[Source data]
(** * go-promise: the promise core and its combinators

    A shallow embedding of package [pkg]: the promise core ([Promise],
    [NewPromise], [Then], [Catch], [Finally]), the combinators of
    [static.go] ([All], [Race], [AllSettled], [Any]) and the completion
    tracker of [sync.go] ([wg], [WaitForPromises]).

    Goroutines are the threads of a machine driven by a schedule.  Every
    region the source runs under a mutex is one atomic step; every
    statement that runs outside a mutex (a call of [resolve], a user
    callback, [wg.Done()]) is a step of its own, so that the machine has
    the interleavings the Go scheduler can produce.  Function values are
    represented by what they are: a caller's function by its identity,
    the closures the package builds by their captured variables.  The
    machine keeps a trace of the calls and invocations it performs; the
    trace is what the properties below talk about. *)

From Stdlib Require Import ZArith String List Lia.
From stdpp Require Import base list gmap.

Local Open Scope Z_scope.

(** ** Data model *)

(** Go's generic parameter [T any], together with its zero value (what
    [make([]T, n)] fills a slice with). *)
Class GoType (T : Type) := zero_value : T.

#[global] Instance int_GoType : GoType Z := 0.

(** A [*Promise[T]] is an address in the heap of promises. *)
Definition pid := nat.

(** The identity of a function value supplied by the caller. *)
Definition hid := nat.

Bind Scope nat_scope with pid.
Bind Scope nat_scope with hid.

(** Go's [error]; [None] is the nil error. *)
Definition error := option string.

(** [func()] values handed to [Finally]. *)
Inductive fin_handler :=
| HFinally (u : hid).
Lemma timespec_lt_spec (a b : timespec) :
  timespec_lt a b = true <->
  tv_sec a < tv_sec b \/ (tv_sec a = tv_sec b /\ tv_nsec a < tv_nsec b).
Proof.
  unfold timespec_lt.
  destruct (Z.ltb_spec (tv_sec a) (tv_sec b)); [split; [left; assumption | reflexivity]|].
  destruct (Z.eqb_spec (tv_sec a) (tv_sec b)).
  - rewrite Z.ltb_lt. split; [right; split; assumption | intros [?|[_ ?]]; [lia|assumption]].
  - split; [discriminate | intros [?|[? _]]; lia].
Qed.

Lemma timespec_lt_false (a b : timespec) :
  timespec_lt a b = false <->
  tv_sec b < tv_sec a \/ (tv_sec a = tv_sec b /\ tv_nsec b <= tv_nsec a).
Proof.
  destruct (timespec_lt a b) eqn:E.
  - apply timespec_lt_spec in E. split; [discriminate | lia].
  - split; [intros _ | reflexivity].
    destruct (Z.lt_trichotomy (tv_sec a) (tv_sec b)) as [H|[H|H]].
    + assert (timespec_lt a b = true) by (apply timespec_lt_spec; lia). congruence.
    + destruct (Z.le_gt_cases (tv_nsec b) (tv_nsec a)); [lia|].
      assert (timespec_lt a b = true) by (apply timespec_lt_spec; lia). congruence.
    + lia.
Qed.

Lemma compare_ctime_dirents_swo : strict_weak_order compare_ctime_dirents.
Proof.
  unfold compare_ctime_dirents. split.
  - intros a. apply timespec_lt_false. lia.
  - intros a b c Hab Hbc. apply timespec_lt_spec in Hab, Hbc. apply timespec_lt_spec. lia.
  - intros a b c Hab Hba Hbc Hcb.
    apply timespec_lt_false in Hab, Hba, Hbc, Hcb.
    split; apply timespec_lt_false; lia.
Qed.

End Orders.

(** ** Two standard libraries that keep the contract

  Both sort by insertion.  [keeps_ties] leaves equivalent elements in the
  order they came in; [swaps_ties] leaves them in the opposite order, which
  [std::sort] is free to do.  Both shuffle by inserting each element at a
  place drawn from a linear congruential sequence started at the seed. *)

Module Reference.
(** * ljpx/jwt: a shallow embedding of the token library and its properties

    The development follows the Go sources:
    - [Algorithm.go], [Header.go]: the algorithm tag and the header;
    - [Signer.go], [Verifier.go]: the two capability interfaces;
    - [Token.go]: the token, its claim and scope operations, [Sign],
      [Verify], [Serialize] and [Parse];
    - [ES256Signer.go], [ES256Verifier.go]: the ES256 pair.

    The Go standard library packages the sources call are modelled first
    ([encoding/base64], [unicode/utf8], [strings], [encoding/json],
    [math/big]); the cryptographic primitives ([crypto/sha256],
    [crypto/ecdsa], [crypto/rand]) are an interface, [Crypto].

    Representation of Go data:
    - [byte] is [ascii] (eight bits), its numeric value [N_of_ascii];
    - a Go [string] is a [string], a byte sequence with no encoding
      constraint;
    - a [[]byte] that may be [nil] is an [option (list byte)];
    - a [map[string]interface{}] is a [gmap string value];
    - a method with a pointer receiver returns the updated receiver. *)

From Stdlib Require Import ZArith NArith Ascii String List Lia.
From Stdlib Require Decimal DecimalFacts DecimalN DecimalZ.
From stdpp Require Import gmap strings list fin_maps sorting.

#[local] Set Warnings "-register-all,-abstract-large-number".

Abbreviation byte := ascii.

(* ================================================================== *)
(** * Errors, results and panics *)

(** The error values that flow through the package. The message text of
    the library errors and the byte offset carried by base64's
    [CorruptInputError] are not modelled. [SignerError] stands for any
    error value a [Signer] implementation returns. *)
Inductive error :=
  | ErrInvalidTokenStructure
  | ErrImmutable
  | CorruptInputError
  | SyntaxError
  | UnmarshalTypeError
  | UnsupportedTypeError
  | SignerError (code : nat).

(** The outcome of a call that returns [(T, error)]: a value, an error
    value, or a run-time panic. *)
Inductive result (A : Type) :=
  | Ok (a : A)
  | Err (e : error)
  | Panic.
Arguments Ok {A} a.
Arguments Err {A} e.
Arguments Panic {A}.

#[global] Instance result_ret : MRet result := fun A a => Ok a.
#[global] Instance result_bind : MBind result := fun A B k r =>
  match r with
  | Ok a => k a
  | Err e => Err e
  | Panic => Panic
  end.
#[global] Instance result_fmap : FMap result := fun A B f r =>
  match r with
  | Ok a => Ok (f a)
  | Err e => Err e
  | Panic => Panic
  end.

Definition of_option {A} (e : error) (o : option A) : result A :=
  match o with
  | Some a => Ok a
  | None => Err e
  end.

(** [data b] is the content of a slice, [nil] having none. *)
Definition data (b : option (list byte)) : list byte :=
  match b with
  | Some l => l
  | None => []
  end.

Definition code (c : byte) : N := N_of_ascii c.
Definition byte_of (n : N) : byte := ascii_of_N (n mod 256).
Definition in_range (lo hi : N) (c : byte) : bool :=
  (lo <=? code c)%N && (code c <=? hi)%N.
Definition chr (s : string) : byte :=
  match s with
  | String c _ => c
  | EmptyString => Ascii.zero
  end.
(** The double quote and the backslash, by code. *)
Definition dquote : byte := "034"%char.
Definition bslash : byte := "092"%char.

(* ================================================================== *)
(** * encoding/base64: RawURLEncoding *)

Module base64.

Definition encodeURL : list byte :=
  list_ascii_of_string "ABCDEFGHIJKLMNOPQRSTUVWXYZabcdefghijklmnopqrstuvwxyz0123456789-_".

(** [enc.encode[i]] *)
Definition encode (i : N) : byte := nth (N.to_nat i) encodeURL Ascii.zero.

Fixpoint index_of (c : byte) (l : list byte) : option N :=
  match l with
  | [] => None
  | x :: l' => if Ascii.eqb x c then Some 0%N else N.succ <$> index_of c l'
  end.

(** [enc.decodeMap[c]], [None] for the bytes outside the alphabet. *)
Definition decodeMap (c : byte) : option N := index_of c encodeURL.

(** [Encode]: three source bytes become four characters; a final block
    of one or two bytes becomes two or three characters, with no padding.
    [val] is [src[0]<<16 | src[1]<<8 | src[2]] and each character is
    [encode[val>>k & 0x3F]]. *)
Fixpoint Encode (src : list byte) : list byte :=
  match src with
  | a :: b :: c :: rest =>
      let val := (code a * 65536 + code b * 256 + code c)%N in
      encode (val / 262144 mod 64) :: encode (val / 4096 mod 64)
        :: encode (val / 64 mod 64) :: encode (val mod 64) :: Encode rest
  | [a; b] =>
      let val := (code a * 65536 + code b * 256)%N in
      [encode (val / 262144 mod 64); encode (val / 4096 mod 64);
       encode (val / 64 mod 64)]
  | [a] =>
      let val := (code a * 65536)%N in
      [encode (val / 262144 mod 64); encode (val / 4096 mod 64)]
  | [] => []
  end.

Definition EncodeToString (src : list byte) : string :=
  string_of_list_ascii (Encode src).

(** The decoder skips carriage returns and line feeds. *)
Definition is_newline (c : byte) : bool :=
  (code c =? 10)%N || (code c =? 13)%N.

WORK REQUIRED -> Repeat the lines from the first one in the records through the line containing "[static.go] ([All], [Race], [AllSettled], [Any])", exactly as written, and nothing else.

RESULT BELOW ->
(** * go-promise: the promise core and its combinators

    A shallow embedding of package [pkg]: the promise core ([Promise],
    [NewPromise], [Then], [Catch], [Finally]), the combinators of
    [static.go] ([All], [Race], [AllSettled], [Any]) and the completion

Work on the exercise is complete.